Le sourire, indispensable gage de notre humanité

 

Un jour récent, les circonstances font que ma fille (5e primaire) arrive seulement en début d'après-midi à l'école.

Quand elle rentre à la maison ce jour-là, je lui demande, un peu badine, si Madame X l'a accueillie avec un grand sourire quand elle est arrivée en classe. Elle me répond « mais Maman...! », en faisant un geste de la main un peu flou devant son visage – et avec un air suggérant que je suis idiote de poser cette question (mince, ai-je gaffé...?). Et... je dois lui paraitre encore un peu plus idiote (hum, mauvais pour mon statut de meilleure maman du monde, ça...), car... je ne vois pas ce qu'elle veut dire. Je lui dis que je ne comprends pas. Logiquement, elle lève les yeux au ciel, et me répond d'une flèche : « mais Maman ! Le masque ! Avec le masque, je ne sais pas si elle sourit ou pas !! »

Boum patatra. J'en reste sans voix.

Je réalise ainsi brusquement que, depuis la dernière rentrée des classes (sous code jaune puis rouge), soit depuis plus de six mois, ma fille côtoie plusieurs heures par jour une personne adulte (censée par son rôle être, si pas toujours figure d'attachement, du moins figure de référence) dont elle ne peut déterminer si elle sourit ou pas.

Bien sûr, bien sûr je savais et sais que le langage non-verbal constitue l'essentiel de la communication entre les personnes (environ 80%, admet-on généralement). Bien sûr, comme d'autres, j'ai été consternée et inquiète que ma fille doive reprendre l'école dans des conditions assez strictes, notamment de places fixes, de lavages intensifs et vérifiés des mains, d'enseignant·es masqué·es. On sait, je savais que cela impacterait les enfants, certainement pas dans le sens du bien-être.

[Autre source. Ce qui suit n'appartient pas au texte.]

(** The deprecated options of the inbound.  [C.DomainStrategy] of the options is the strategy. *)
Definition legacy_sniff (o : InboundOptions) : RuleActionSniff :=
  mkSniff [] [] [] (io_SniffTimeout o) (io_SniffOverrideDestination o).
Definition run_legacy_sniff (o : InboundOptions) (st : rstate) : result unit * rstate :=
  if negb preMatch && io_SniffEnabled o then
    let '(r, s) := actionSniff hasConn hasPacketConn (legacy_sniff o) [] [] (rs_m st) in
    let s :=
      match sr_buffer r with
      | Some b => set_buffers [b] s
      | None => if nonempty (sr_packets r) then set_packets (sr_packets r) s else s
      end in
    (fatal_result (sr_fatal r), mkRState s (rs_dns st))
  else (Ok tt, st).
Definition legacy_options (st : rstate) : result unit * rstate :=
  let o := md_InboundOptions (rs_md st) in
  if bool_decide (o = InboundOptions_zero) then (Ok tt, st)
  else
    and_then (run_legacy_sniff o st) (fun _ st =>
    and_then (if negb (io_DomainStrategy o =? DomainStrategyAsIS)%N
              then run_resolve (resolve_with (io_DomainStrategy o)) st else (Ok tt, st)) (fun _ st =>
    let st :=
      if io_UDPDisableDomainUnmapping o
      then upd_rs (fun m => let d := md_dial m in
             set_dial (mkDialInfo true (di_UDPConnect d) (di_UDPTimeout d) (di_TLSFragment d)
               (di_TLSFragmentFallbackDelay d) (di_TLSRecordFragment d) (di_NetworkStrategy d)
               (di_NetworkType d) (di_FallbackNetworkType d) (di_FallbackDelay d)) m) st
      else st in
    (Ok tt, upd_rs (set_InboundOptions InboundOptions_zero) st))).

(** The sniff action of a rule: the buffers are appended to those there are. *)
Definition run_sniff (a : RuleActionSniff) (st : rstate) : result unit * rstate :=
  let '(r, s) := actionSniff hasConn hasPacketConn a (ms_buffers (rs_m st)) (ms_packets (rs_m st)) (rs_m st) in
  let s :=
    match sr_buffer r with
    | Some b => set_buffers (ms_buffers s ++ [b])%list s
    | None => if nonempty (sr_packets r) then set_packets (ms_packets s ++ sr_packets r)%list s else s
    end in
  (fatal_result (sr_fatal r), mkRState s (rs_dns st)).

(** What a matched rule does: [true] when it is selected, [false] when the loop goes on.  A rule
    without action is a nil interface, whose [Type()] is called. *)
Definition run_action (act : option RuleAction) (st : rstate) : result bool * rstate :=
  match act with
  | None => (Panic nil_pointer, st)
  | Some act =>
      let st := match route_options act with
                | Some o => upd_rs (apply_route_options o) st
                | None => st
                end in
      and_then
        (match act with
         | ActSniff a =>
             if negb preMatch then let '(r, st) := run_sniff a st in ((fun _ => false) <$> r, st)
             else (Ok (negb (bool_decide (md_Network (rs_md st) = NetworkICMP))), st)
         | ActResolve a => let '(r, st) := run_resolve a st in ((fun _ => false) <$> r, st)
         | _ => (Ok false, st)
         end)
        (fun selected st =>
           let actionType := RuleAction_Type act in
           if selected : bool then (Ok true, st)
           else if bool_decide (actionType = RuleActionTypeRoute)
                   || bool_decide (actionType = RuleActionTypeReject)
                   || bool_decide (actionType = RuleActionTypeHijackDNS) then (Ok true, st)
           else if bool_decide (actionType = RuleActionTypeBypass) then
             match act with
             | ActBypass outbound _ => (Ok (negb (negb supportBypass && str_empty outbound)), st)
             | _ => (Panic bad_conversion, st)
             end
           else (Ok false, st))
  end.

Context {T : Type} {A : AdapterRuleSet T}.
Variable w : World.
Variable store : gmap string T.

(** The loop over the rules from index [i]: the selected rule and its index. *)
Fixpoint match_loop (i : nat) (rules : list Rule) (st : rstate) : result (option (nat * Rule)) * rstate :=
  match rules with
  | [] => (Ok None, st)
  | r :: rules =>
      let '(matched, m) := Rule_Match w store r (ResetRuleCache (rs_md st)) in
      let st := upd_rs (fun _ => m) st in
      if negb matched then match_loop (i + 1) rules st
      else and_then (run_action (Rule_Action r) st) (fun (selected : bool) st =>
             if selected then (Ok (Some (i, r)), st) else match_loop (i + 1) rules st)
  end.
(** The same for UDP; moreover a connection to a fake IP is handed on behind an address
    translation between the fake address and the domain. *)
Theorem routePacketConnection_outbound now r st o h c m sel r' st' :
  reachable r ->
  routePacketConnection w store inb out now r st = (Ok (Some (Delivered o h c m sel)), r', st') ->
  chosen NetworkUDP r sel o /\
  (md_FakeIP m = true -> exists c', c = NATConn (md_OriginDestination m) (md_Destination m) c').
Proof.
  intros Hr%reachable_ok H. unfold routePacketConnection in H. case_match.
  { destruct (inject_detour _ _ _ _) as [d|?|?] eqn:E; simpl in H; simplify_eq.
    unfold inject_detour in E. repeat case_match; simplify_eq. }
  destruct (matchRule _ _ _ _ _ _ _ _ _) as [[sel'|e|msg] st1] eqn:E; simplify_eq.
  assert (forall i rule, sel' = Some (i, rule) -> r_rules r !! i = Some rule /\
    exists a, Rule_Action rule = Some a /\ routes a) as Hsel.
  { intros i rule ->. by eapply matchRule_selected. }
  destruct (select_outbound _ _ _ _ _ _) as [[[o'| |]|e|msg] r1] eqn:E2; simplify_eq.
  destruct (default_outbound _ _ _ _ _) as [o''|e|msg] eqn:E3; simpl in H; simplify_eq.
  split; [by eapply select_chosen|]. intros ->. eauto.
Qed.
End Delivery.

Section DeliveryWitness.
#[local] Existing Instance sample.
#[local] Existing Instance sample_services.
#[local] Existing Instance sample_sniffers.

(** [port=443 => route(proxy)]. *)
Definition port_rule_options : opt_Rule :=
  mkOptRule "default"
    (mkOptDefaultRule
       (mkOptRawDefaultRule [] 0 [] [] [] [] [] [] [] [] [] [] [] [] false [] false
          [] [] [443%N] [] [] [] [] [] [] [] "" [] false false [] [] [] false false false
          [] [] None None [] [])
       (sample_action "route" "proxy"))
    (mkOptLogical "" [] false) (sample_action "" "").
Definition port_init : result (Router * gmap string RuleSet) :=
  Router_Initialize (Ok tt) (fun _ => Err (ELib "unused")) [port_rule_options] []
    (NewRouter [port_rule_options] false []) sample_store.
Definition port_router : Router := fst (from_Ok (NewRouter [] false [], sample_store) port_init).

Lemma port_router_reachable : reachable port_router.
Proof.
  apply (reach_initialize (Ok tt) (fun _ => Err (ELib "unused")) [port_rule_options] []
    (NewRouter [port_rule_options] false []) sample_store _
    (snd (from_Ok (NewRouter [] false [], sample_store) port_init))); [apply reach_new|].
  unfold port_router. rewrite <- surjective_pairing. apply is_Ok_from_Ok. vm_compute. reflexivity.
Qed.

Definition example_state (port : N) (conn : list stream_read) (packets : list packet_read) : rstate :=
  sample_state (sample_context "" fake_addr port) conn packets.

Mais les jours, puis les semaines et les mois, passent, et... on s'habitue à tout... (chante Renan Luce).

 

Alors ce jour-là, tout à coup, avec la réponse fulgurante de ma fille « mais Maman ! Le masque ! Avec le masque, je ne sais pas si elle sourit ou pas !! », je me suis prise en pleine figure un des indices de ce mal-être qu'elle ressent, et que (permettez-moi d'en être convaincue, sans m'accuser de généralisation excessive) tous les enfants ressentent. Dans les écoles, dans les loisirs (ce qu'il en reste...), parfois même dans leur famille élargie : les enfants côtoient, depuis de trop longs mois, des adultes masqué·es. Sans donc jamais pouvoir capter une part essentielle de leur communication, celle qui passe par l'expression du visage.

Le sourire n'est-il pourtant pas le gage (immédiat, spontané, quotidien) de notre humanité ? Dans ce cas, je vous laisse compléter : si sourire est le gage de notre humanité, alors masquer les sourires est le gage de notre...

 

Mon billet n'est pas très drôle, j'en conviens. J'aurais pu essayer de piocher ailleurs, dans d'autres moments quotidiens plus drôles ou joyeux – des fous-rires le soir parce que Papa fait l'imbécile ; le puzzle de 1.000 pièces réalisé en quatre jours ; ... et je peine déjà un peu à me souvenir, immédiatement, de moments vraiment joyeux.

La vraie joie a disparu de nos quotidiens. Même les enfants peinent à y rester connecté·es – pourtant on ne cesse de répéter qu'elles·ils ont de la chance, en maternelle et primaire, les écoles sont restées ouvertes...

On survit. On subit. Et tout ce temps, on baigne en pleine inhumanité.

J'ai dû mal à conclure. Une petite envolée sur le rêve qu'un jour, tou·tes les enseignant·es du pays arrachent leur masque et sourient pleinement aux enfants ? Mwouais. Tellement peu probable... Une petite percée militante, il faut secouer le cocotier, interpeller les politiques ? Re-mwouais. Déjà fait. Epuisant sans résultats. Du bla-bla.

Quoi d'autre donc pour que les choses changent ? Combien de temps encore cette nage forcée dans le marasme, la résignation, l'inhumanité... ?


PS : Pitié, pitié, ne (me) répondez pas à ces dernières questions en tentant de montrer que c'est déjà formidable de pouvoir faire ceci, que c'est merveilleux de pouvoir faire cela, et que ça ira... La question n'est pas de savoir si nous arrivons à préserver des petites parcelles de joie, des petites pointes d'espoir. La question est de savoir quand nous déciderons, dans ce pays et ailleurs, de rendre leurs sourires aux enseignant·es, aux ados, aux commerçant·es, aux accompagnateur·ses de trains, aux infirmier·es... aux gens, à tous ces gens que les enfants et nous rencontrons quotidiennement ! C'est à ce moment seulement que nous commencerons à recouvrer une part essentielle de notre humanité.